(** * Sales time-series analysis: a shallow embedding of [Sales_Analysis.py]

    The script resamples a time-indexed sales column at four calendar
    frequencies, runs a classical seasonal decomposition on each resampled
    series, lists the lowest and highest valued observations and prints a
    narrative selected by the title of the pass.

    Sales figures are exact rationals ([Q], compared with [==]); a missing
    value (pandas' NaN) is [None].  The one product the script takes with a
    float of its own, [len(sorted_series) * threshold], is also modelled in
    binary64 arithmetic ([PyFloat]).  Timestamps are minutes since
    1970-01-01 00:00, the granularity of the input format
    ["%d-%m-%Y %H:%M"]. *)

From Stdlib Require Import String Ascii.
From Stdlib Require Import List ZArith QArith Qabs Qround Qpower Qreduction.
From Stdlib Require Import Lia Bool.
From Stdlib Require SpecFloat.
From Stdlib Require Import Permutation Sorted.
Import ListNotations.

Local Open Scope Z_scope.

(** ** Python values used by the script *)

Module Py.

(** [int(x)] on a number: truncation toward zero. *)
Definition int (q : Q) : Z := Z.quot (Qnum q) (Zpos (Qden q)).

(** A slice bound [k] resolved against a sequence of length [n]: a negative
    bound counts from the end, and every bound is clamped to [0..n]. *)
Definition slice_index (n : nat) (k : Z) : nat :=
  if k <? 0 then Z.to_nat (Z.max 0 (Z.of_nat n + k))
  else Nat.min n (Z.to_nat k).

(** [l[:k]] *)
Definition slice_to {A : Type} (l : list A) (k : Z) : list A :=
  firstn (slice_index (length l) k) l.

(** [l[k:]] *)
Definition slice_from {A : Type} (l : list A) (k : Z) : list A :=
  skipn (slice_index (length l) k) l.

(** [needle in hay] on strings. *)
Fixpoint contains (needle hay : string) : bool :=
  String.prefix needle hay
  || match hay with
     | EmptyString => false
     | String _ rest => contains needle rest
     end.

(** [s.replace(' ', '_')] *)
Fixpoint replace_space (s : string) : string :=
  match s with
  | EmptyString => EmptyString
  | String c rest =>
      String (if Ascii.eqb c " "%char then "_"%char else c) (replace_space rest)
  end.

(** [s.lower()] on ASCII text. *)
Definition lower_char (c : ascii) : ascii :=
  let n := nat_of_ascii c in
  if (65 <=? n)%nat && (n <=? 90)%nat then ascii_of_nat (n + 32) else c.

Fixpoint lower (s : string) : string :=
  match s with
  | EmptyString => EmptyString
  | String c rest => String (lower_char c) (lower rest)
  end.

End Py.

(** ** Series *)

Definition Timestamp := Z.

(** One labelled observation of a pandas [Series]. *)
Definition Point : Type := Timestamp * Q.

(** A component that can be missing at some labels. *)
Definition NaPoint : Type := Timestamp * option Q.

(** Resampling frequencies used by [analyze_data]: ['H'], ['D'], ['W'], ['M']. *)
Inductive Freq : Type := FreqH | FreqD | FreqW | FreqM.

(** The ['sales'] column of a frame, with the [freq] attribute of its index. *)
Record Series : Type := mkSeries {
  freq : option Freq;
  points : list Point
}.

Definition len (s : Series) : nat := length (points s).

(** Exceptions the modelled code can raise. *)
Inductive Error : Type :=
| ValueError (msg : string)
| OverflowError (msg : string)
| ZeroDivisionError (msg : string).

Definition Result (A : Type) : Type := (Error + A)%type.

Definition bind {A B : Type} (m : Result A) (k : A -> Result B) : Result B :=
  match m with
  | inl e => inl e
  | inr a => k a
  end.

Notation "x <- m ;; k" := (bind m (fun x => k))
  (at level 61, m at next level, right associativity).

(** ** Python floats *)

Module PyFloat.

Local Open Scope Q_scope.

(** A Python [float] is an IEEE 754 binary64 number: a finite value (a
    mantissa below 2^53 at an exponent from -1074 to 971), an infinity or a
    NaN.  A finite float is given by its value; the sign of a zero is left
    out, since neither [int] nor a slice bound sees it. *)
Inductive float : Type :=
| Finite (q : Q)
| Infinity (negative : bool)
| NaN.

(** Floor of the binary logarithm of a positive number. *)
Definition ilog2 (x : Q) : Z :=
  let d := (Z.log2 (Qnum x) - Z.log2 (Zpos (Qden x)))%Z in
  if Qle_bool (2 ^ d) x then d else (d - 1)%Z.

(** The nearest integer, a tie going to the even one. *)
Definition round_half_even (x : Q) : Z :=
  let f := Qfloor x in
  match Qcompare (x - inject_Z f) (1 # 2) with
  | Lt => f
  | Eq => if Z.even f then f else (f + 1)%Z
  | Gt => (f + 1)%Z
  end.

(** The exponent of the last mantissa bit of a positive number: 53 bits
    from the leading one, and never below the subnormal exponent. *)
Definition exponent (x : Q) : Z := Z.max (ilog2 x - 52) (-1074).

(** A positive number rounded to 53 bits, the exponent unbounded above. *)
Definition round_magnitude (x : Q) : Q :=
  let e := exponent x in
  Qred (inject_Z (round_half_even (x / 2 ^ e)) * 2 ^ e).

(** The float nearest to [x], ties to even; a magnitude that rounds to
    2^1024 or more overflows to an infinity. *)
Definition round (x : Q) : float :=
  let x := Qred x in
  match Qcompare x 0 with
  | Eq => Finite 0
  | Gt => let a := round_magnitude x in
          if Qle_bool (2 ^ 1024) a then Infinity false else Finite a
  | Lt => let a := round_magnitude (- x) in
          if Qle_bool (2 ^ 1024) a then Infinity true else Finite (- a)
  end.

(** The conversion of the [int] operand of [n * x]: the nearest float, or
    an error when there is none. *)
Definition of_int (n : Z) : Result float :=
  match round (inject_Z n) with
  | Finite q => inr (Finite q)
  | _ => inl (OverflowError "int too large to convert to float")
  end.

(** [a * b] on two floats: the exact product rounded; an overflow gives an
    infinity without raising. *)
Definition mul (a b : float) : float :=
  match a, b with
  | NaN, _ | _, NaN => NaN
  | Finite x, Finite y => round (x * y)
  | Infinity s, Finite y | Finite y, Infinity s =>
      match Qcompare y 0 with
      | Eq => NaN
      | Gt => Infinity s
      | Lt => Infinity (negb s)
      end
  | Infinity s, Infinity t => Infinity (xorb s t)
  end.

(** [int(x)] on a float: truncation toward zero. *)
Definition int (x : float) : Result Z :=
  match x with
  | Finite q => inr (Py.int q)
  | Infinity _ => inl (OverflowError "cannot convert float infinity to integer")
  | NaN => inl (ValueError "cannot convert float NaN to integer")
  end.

▸ WHAT NEEDS TO BE DONE
Extract the full listing above without altering anything.

▸ RESULT
(** * Sales time-series analysis: a shallow embedding of [Sales_Analysis.py]

    The script resamples a time-indexed sales column at four calendar
    frequencies, runs a classical seasonal decomposition on each resampled
    series, lists the lowest and highest valued observations and prints a
    narrative selected by the title of the pass.

    Sales figures are exact rationals ([Q], compared with [==]); a missing
    value (pandas' NaN) is [None].  The one product the script takes with a
    float of its own, [len(sorted_series) * threshold], is also modelled in
    binary64 arithmetic ([PyFloat]).  Timestamps are minutes since
    1970-01-01 00:00, the granularity of the input format
    ["%d-%m-%Y %H:%M"]. *)

From Stdlib Require Import String Ascii.
From Stdlib Require Import List ZArith QArith Qabs Qround Qpower Qreduction.
From Stdlib Require Import Lia Bool.
From Stdlib Require SpecFloat.
From Stdlib Require Import Permutation Sorted.
Import ListNotations.

Local Open Scope Z_scope.

(** ** Python values used by the script *)

Module Py.

(** [int(x)] on a number: truncation toward zero. *)
Definition int (q : Q) : Z := Z.quot (Qnum q) (Zpos (Qden q)).

(** A slice bound [k] resolved against a sequence of length [n]: a negative
    bound counts from the end, and every bound is clamped to [0..n]. *)
Definition slice_index (n : nat) (k : Z) : nat :=
  if k <? 0 then Z.to_nat (Z.max 0 (Z.of_nat n + k))
  else Nat.min n (Z.to_nat k).

(** [l[:k]] *)
Definition slice_to {A : Type} (l : list A) (k : Z) : list A :=
  firstn (slice_index (length l) k) l.

(** [l[k:]] *)
Definition slice_from {A : Type} (l : list A) (k : Z) : list A :=
  skipn (slice_index (length l) k) l.

(** [needle in hay] on strings. *)
Fixpoint contains (needle hay : string) : bool :=
  String.prefix needle hay
  || match hay with
     | EmptyString => false
     | String _ rest => contains needle rest
     end.

(** [s.replace(' ', '_')] *)
Fixpoint replace_space (s : string) : string :=
  match s with
  | EmptyString => EmptyString
  | String c rest =>
      String (if Ascii.eqb c " "%char then "_"%char else c) (replace_space rest)
  end.

(** [s.lower()] on ASCII text. *)
Definition lower_char (c : ascii) : ascii :=
  let n := nat_of_ascii c in
  if (65 <=? n)%nat && (n <=? 90)%nat then ascii_of_nat (n + 32) else c.

Fixpoint lower (s : string) : string :=
  match s with
  | EmptyString => EmptyString
  | String c rest => String (lower_char c) (lower rest)
  end.

End Py.

(** ** Series *)

Definition Timestamp := Z.

(** One labelled observation of a pandas [Series]. *)
Definition Point : Type := Timestamp * Q.

(** A component that can be missing at some labels. *)
Definition NaPoint : Type := Timestamp * option Q.

(** Resampling frequencies used by [analyze_data]: ['H'], ['D'], ['W'], ['M']. *)
Inductive Freq : Type := FreqH | FreqD | FreqW | FreqM.

(** The ['sales'] column of a frame, with the [freq] attribute of its index. *)
Record Series : Type := mkSeries {
  freq : option Freq;
  points : list Point
}.

Definition len (s : Series) : nat := length (points s).

(** Exceptions the modelled code can raise. *)
Inductive Error : Type :=
| ValueError (msg : string)
| OverflowError (msg : string)
| ZeroDivisionError (msg : string).

Definition Result (A : Type) : Type := (Error + A)%type.

Definition bind {A B : Type} (m : Result A) (k : A -> Result B) : Result B :=
  match m with
  | inl e => inl e
  | inr a => k a
  end.

Notation "x <- m ;; k" := (bind m (fun x => k))
  (at level 61, m at next level, right associativity).

(** ** Python floats *)

Module PyFloat.

Local Open Scope Q_scope.

(** A Python [float] is an IEEE 754 binary64 number: a finite value (a
    mantissa below 2^53 at an exponent from -1074 to 971), an infinity or a
    NaN.  A finite float is given by its value; the sign of a zero is left
    out, since neither [int] nor a slice bound sees it. *)
Inductive float : Type :=
| Finite (q : Q)
| Infinity (negative : bool)
| NaN.

(** Floor of the binary logarithm of a positive number. *)
Definition ilog2 (x : Q) : Z :=
  let d := (Z.log2 (Qnum x) - Z.log2 (Zpos (Qden x)))%Z in
  if Qle_bool (2 ^ d) x then d else (d - 1)%Z.

(** The nearest integer, a tie going to the even one. *)
Definition round_half_even (x : Q) : Z :=
  let f := Qfloor x in
  match Qcompare (x - inject_Z f) (1 # 2) with
  | Lt => f
  | Eq => if Z.even f then f else (f + 1)%Z
  | Gt => (f + 1)%Z
  end.

(** The exponent of the last mantissa bit of a positive number: 53 bits
    from the leading one, and never below the subnormal exponent. *)
Definition exponent (x : Q) : Z := Z.max (ilog2 x - 52) (-1074).

(** A positive number rounded to 53 bits, the exponent unbounded above. *)
Definition round_magnitude (x : Q) : Q :=
  let e := exponent x in
  Qred (inject_Z (round_half_even (x / 2 ^ e)) * 2 ^ e).

(** The float nearest to [x], ties to even; a magnitude that rounds to
    2^1024 or more overflows to an infinity. *)
Definition round (x : Q) : float :=
  let x := Qred x in
  match Qcompare x 0 with
  | Eq => Finite 0
  | Gt => let a := round_magnitude x in
          if Qle_bool (2 ^ 1024) a then Infinity false else Finite a
  | Lt => let a := round_magnitude (- x) in
          if Qle_bool (2 ^ 1024) a then Infinity true else Finite (- a)
  end.

(** The conversion of the [int] operand of [n * x]: the nearest float, or
    an error when there is none. *)
Definition of_int (n : Z) : Result float :=
  match round (inject_Z n) with
  | Finite q => inr (Finite q)
  | _ => inl (OverflowError "int too large to convert to float")
  end.

(** [a * b] on two floats: the exact product rounded; an overflow gives an
    infinity without raising. *)
Definition mul (a b : float) : float :=
  match a, b with
  | NaN, _ | _, NaN => NaN
  | Finite x, Finite y => round (x * y)
  | Infinity s, Finite y | Finite y, Infinity s =>
      match Qcompare y 0 with
      | Eq => NaN
      | Gt => Infinity s
      | Lt => Infinity (negb s)
      end
  | Infinity s, Infinity t => Infinity (xorb s t)
  end.

(** [int(x)] on a float: truncation toward zero. *)
Definition int (x : float) : Result Z :=
  match x with
  | Finite q => inr (Py.int q)
  | Infinity _ => inl (OverflowError "cannot convert float infinity to integer")
  | NaN => inl (ValueError "cannot convert float NaN to integer")
  end.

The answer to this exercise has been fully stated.